15:00-16:10 Panel III:
Chair: Kamil Kijek (University of Wroclaw)
Anna Koch (University of Leeds):
Fighting for “the annihilation of racial ideology”: Jewish communists’ discussion of racism and anti-Jewish persecution in the emerging East German State
Łukasz Bertram (Institute of Political Studies Polish Academy of Science):
Agency in the Back Rows. An Obscured Experience of the Political Activists of Jewish Background in Poland, 1944–1956
16:30-18:30: The second keynote panel
Chair: Dariusz Stola (Institute of Political Studies Polish Academy of Science Warsaw)
Juliane Fürst (Leibniz Center for Contemporary History Potsdam):
The Jewish Non-Jewish Activists: Dissidents, Artists and Hippies
David Engel (New York University):
Jews, Communism, and the Problem of Security
Thursday, 30 June:
09:30-11:00 Panel IV:
Chair: Katarzyna Liszka (University of Wroclaw)
Katarzyna Person (Jewish Historical Institute Warsaw):
“I am ready to take this journey”. Jewish agency and crossing the Iron Curtain in search for justice in the immediate postwar world.
Arkadi Zeltser (Yad Vashem):
Between Past and Present: Holocaust Memory among Soviet Jews in the 1960s
11:30-13:00 Concluding panel and summary of the conference
Chair: Semion Goldin (Hebrew University of Jerusalem)
Discussants:
Eli Lederhandler (Hebrew University of Jerusalem)

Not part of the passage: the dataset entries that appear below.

(** Pass 1, the [forEach] over the captured map, from entry number [k] on. *)
Fixpoint restore_loop (cl : RestoreClosure) (k : nat)
    (entries : list (Z * ScrollState)) (w : World) : Completion :=
  match entries with
  | [] => Normal w
  | (id, state) :: rest =>
      if throws PhPass1 k then Throw w
      else
        let w :=
          match querySelector id w with
          | Some (i, textarea) =>
              if decide (_hashContent (value textarea) = ss_contentHash state) then
                if decide (id = cl_toggleId cl) then
                  if cl_toggle_isOpen cl then
                    requestAnimationFrame
                      (TargetRestoreCb (ta_node textarea) state) w
                  else w
                else write_scrollTop i (restored_scrollTop state textarea) w
              else w
          | None => w
          end in
        restore_loop cl (S k) rest w
  end.

(** Pass 1: the callback of the first [requestAnimationFrame]. *)
Definition restoreFrame (cl : RestoreClosure) (w : World) : World :=
  let w :=
    match editorContent w with
    | Some _ => set_editorContent (Some (cl_editorScrollTop cl)) w
    | None => w
    end in
  match restore_loop cl 0 (cl_scrollPositions cl) w with
  | Normal w =>
      let '(handle, w) := setTimeout (FinalCheckCb cl) 100 w in
      set_scrollRestoreTimeout (Some handle) w
  | Throw w =>                                       (* catch *)
      set_isRestoring false (_resetScrollPositions w)
  end.

(** The deferred write pass 1 schedules for the toggled region when it was
    opened.  The closure holds the element found in pass 1; a write to an
    element that has left the document shows nowhere. *)
Definition targetRestore (node : nat) (state : ScrollState) (w : World) : World :=
  match attached node w with
  | Some (i, textarea) => write_scrollTop i (restored_scrollTop state textarea) w
  | None => w
  end.

(** Pass 2, the [forEach] over the captured map, from entry number [k] on. *)
Fixpoint final_loop (cl : RestoreClosure) (k : nat)
    (entries : list (Z * ScrollState)) (w : World) : Completion :=
  match entries with
  | [] => Normal w
  | (id, state) :: rest =>
      if throws PhPass2 k then Throw w
      else
        let w :=
          if decide (id <> cl_toggleId cl) then
            match querySelector id w with
            | Some (i, textarea) =>
                if decide (_hashContent (value textarea) = ss_contentHash state)
                then write_scrollTop i (ss_scrollTop state) w
                else w
            | None => w
            end
          else w in
        final_loop cl (S k) rest w
  end.

(** Pass 2: the callback of [scrollRestoreTimeout]; try, catch, finally. *)
Definition finalCheck (cl : RestoreClosure) (w : World) : World :=
  let w :=
    match cl_toggle_isOpen cl, cl_toggleScrollState cl with
    | true, Some toggleScrollState =>
        match querySelector (cl_toggleId cl) w with
        | Some (i, textarea) =>
            if decide (_hashContent (value textarea)
                       = ss_contentHash toggleScrollState)
            then write_scrollTop i (ss_scrollTop toggleScrollState) w
            else w
        | None => w
        end
    | _, _ => w
    end in
  let w :=
    match final_loop cl 0 (cl_scrollPositions cl) w with
    | Normal w => w
    | Throw w => _resetScrollPositions w             (* catch *)
    end in
  set_isRestoring false w.                           (* finally *)

Definition run_callback (cb : Callback) (w : World) : World :=
  match cb with
  | AutoSaveCb previousState => autoSave previousState w
  | ToggleDebounceCb toggleId => _handleToggleSection toggleId w
  | RestoreFrameCb cl => restoreFrame cl w
  | TargetRestoreCb node state => targetRestore node state w
  | FinalCheckCb cl => finalCheck cl w
  end.

(** *** The event loop *)

(** What the browser delivers: user input, a frame, a millisecond. *)
Inductive Event :=
| EvTitleInput (v : JSString)
    (* the user edits the title; the input listener runs *)
| EvTextareaInput (id : Z) (v : JSString)
    (* the user edits the region of toggle id; its input listener runs *)
| EvToggleClick (id : Z)
    (* a click on the header of toggle id *)
| EvLayout (node : nat) (top height : Z)
    (* the user scrolls a region, or the layout of its content settles *)
| EvFrame
    (* an animation frame *)
| EvTick.
    (* one millisecond passes *)

(** The timers that are due fire oldest first; one that an earlier callback
    of the same millisecond cleared does not fire. *)
Fixpoint fire_due (due : list Timer) (w : World) : World :=
  match due with
  | [] => w
  | t :: rest =>
      let w :=
        if decide (tm_handle t ∈ tm_handle <$> timers w) then
          run_callback (tm_callback t) (clearTimeout (tm_handle t) w)
        else w in
      fire_due rest w
  end.

Definition tick (w : World) : World :=
  let w := set_clock (clock w + 1) w in
  fire_due (filter (fun t => tm_due t <= clock w) (timers w)) w.

(** A frame runs the callbacks requested before it began; what they request
    waits for the next frame. *)
Definition frame (w : World) : World :=
  fold_left (fun w cb => run_callback cb w) (frames w) (set_frames [] w).

Definition set_layout (top height : Z) (ta : Textarea) : Textarea :=
  mkTextarea (ta_node ta) (ta_toggleId ta) (value ta) top height.

Definition step (w : World) (ev : Event) : World :=
  match ev with
  | EvTitleInput v => handleNoteChange NoteTitle v w
  | EvTextareaInput id v =>
      match querySelector id w with
      | Some (i, _) =>
          updateToggleContent id v
            (set_textareas (alter (set_value v) i (textareas w)) w)
      | None => w
      end
  | EvToggleClick id => toggleSection id w
  | EvLayout node top height =>
      match attached node w with
      | Some (i, _) =>
          set_textareas (alter (set_layout top height) i (textareas w)) w
      | None => w
      end
  | EvFrame => frame w
  | EvTick => tick w
  end.

Definition run (evs : list Event) (w : World) : World := fold_left step evs w.

Definition ticks (n : nat) : list Event := replicate n EvTick.

(** A burst of title edits: each edit but the last is followed by fewer
    milliseconds than the commit delay. *)
Fixpoint burst (edits : list (JSString * nat)) : list Event :=
  match edits with
  | [] => []
  | (v, gap) :: rest => EvTitleInput v :: ticks gap ++ burst rest
  end.

(** Nothing is pending: no timeout, no frame callback. *)
Definition quiescent (w : World) : Prop := timers w = [] /\ frames w = [].

(** The reconciler's Idle state. *)
Definition Idle (w : World) : Prop := quiescent w /\ isRestoring w = false.

(** Events of the browser alone: no click, no edit. *)
Definition passive (ev : Event) : Prop :=
  match ev with
  | EvFrame | EvTick | EvLayout _ _ _ => True
  | _ => False
  end.


(** The deferred writes of pass 1. *)
Definition is_target_restore (cb : Callback) : Prop :=
  match cb with
  | TargetRestoreCb _ _ => True
  | _ => False
  end.

(** The callbacks that can release the reentrancy guard. *)
Definition releasing_callback (cb : Callback) : Prop :=
  match cb with
  | RestoreFrameCb _ | FinalCheckCb _ => True
  | _ => False
  end.

(** *** Sample browsers and a sample editor *)

Definition no_faults : Phase -> nat -> bool := fun _ _ => false.

(** The first access of one phase raises. *)
Definition fault_in (p : Phase) : Phase -> nat -> bool :=
  fun q k =>
    match p, q, k with
    | PhCapture, PhCapture, O | PhPass1, PhPass1, O | PhPass2, PhPass2, O => true
    | _, _, _ => false
    end.

(** A browser that shows every toggle's content unchanged and lays every
    region out [height] pixels high. *)
Definition render_like (height : Z) : Toggle -> JSString * Z :=
  fun toggle => (t_content toggle, height).

Definition sample_note : Note :=
  mkNote 1 (str "")
    [ mkToggle 11 (str "Section 1") (str "abc") true;
      mkToggle 12 (str "Section 2") (str "hello") true ]
    0 0.

(** The note open in the editor, nothing pending; region 12 is scrolled to
    100 of a height of 200, the container to 40. *)
Definition sample_world : World :=
  mkWorld (Some sample_note) None false None None (HistoryManager.mk [] [] [])
    [sample_note]
    (Some 40)
    [ mkTextarea 0 11 (str "abc") 30 200;
      mkTextarea 1 12 (str "hello") 100 200 ]
    2
    empty_storage 0 [] [] 1 0.

(** The closure a reconciliation of the sample editor creates when toggle
    11 is closed: both regions captured as they are in [sample_world]. *)
Definition sample_closure : RestoreClosure :=
  mkRestoreClosure 40
    [ (11, capture_state (mkTextarea 0 11 (str "abc") 30 200));
      (12, capture_state (mkTextarea 1 12 (str "hello") 100 200)) ]
    11 false
    (Some (capture_state (mkTextarea 0 11 (str "abc") 30 200))).

(** The captured states a closure holds for the region of toggle [id]. *)
Definition captured_for (cl : RestoreClosure) (id : Z) (state : ScrollState) : Prop :=
  (id, state) ∈ cl_scrollPositions cl
  \/ (id = cl_toggleId cl /\ cl_toggleScrollState cl = Some state).

(** A region is stale for a closure when its live content hash differs from
    every hash the closure captured for it. *)
Definition stale (cl : RestoreClosure) (ta : Textarea) : Prop :=
  forall state, captured_for cl (ta_toggleId ta) state ->
    _hashContent (value ta) <> ss_contentHash state.

(** The open flags of the live note's toggles. *)
Definition open_flags (w : World) : option (list bool) :=
  (fun note => t_isOpen <$> n_toggles note) <$> currentNote w.

(** No pending callback can release the reentrancy guard. *)
Definition no_release_pending (w : World) : Prop :=
  Forall (fun t => ~ releasing_callback (tm_callback t)) (timers w)
  /\ Forall (fun cb => ~ releasing_callback cb) (frames w).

Kateřina Čapková (Institute of Contemporary History Czech Academy of Science)
The conference is organized with the financial support of the Leonid Nevzlin Research Center for Russian and Eastern European Jewry of the Hebrew University of Jerusalem, Polin Museum of the History of Polish Jews, the Taube Department of Jewish Studies and Faculty of Letters of the University of Wroclaw, and the Institute of Contemporary History, Czech Academy of Sciences.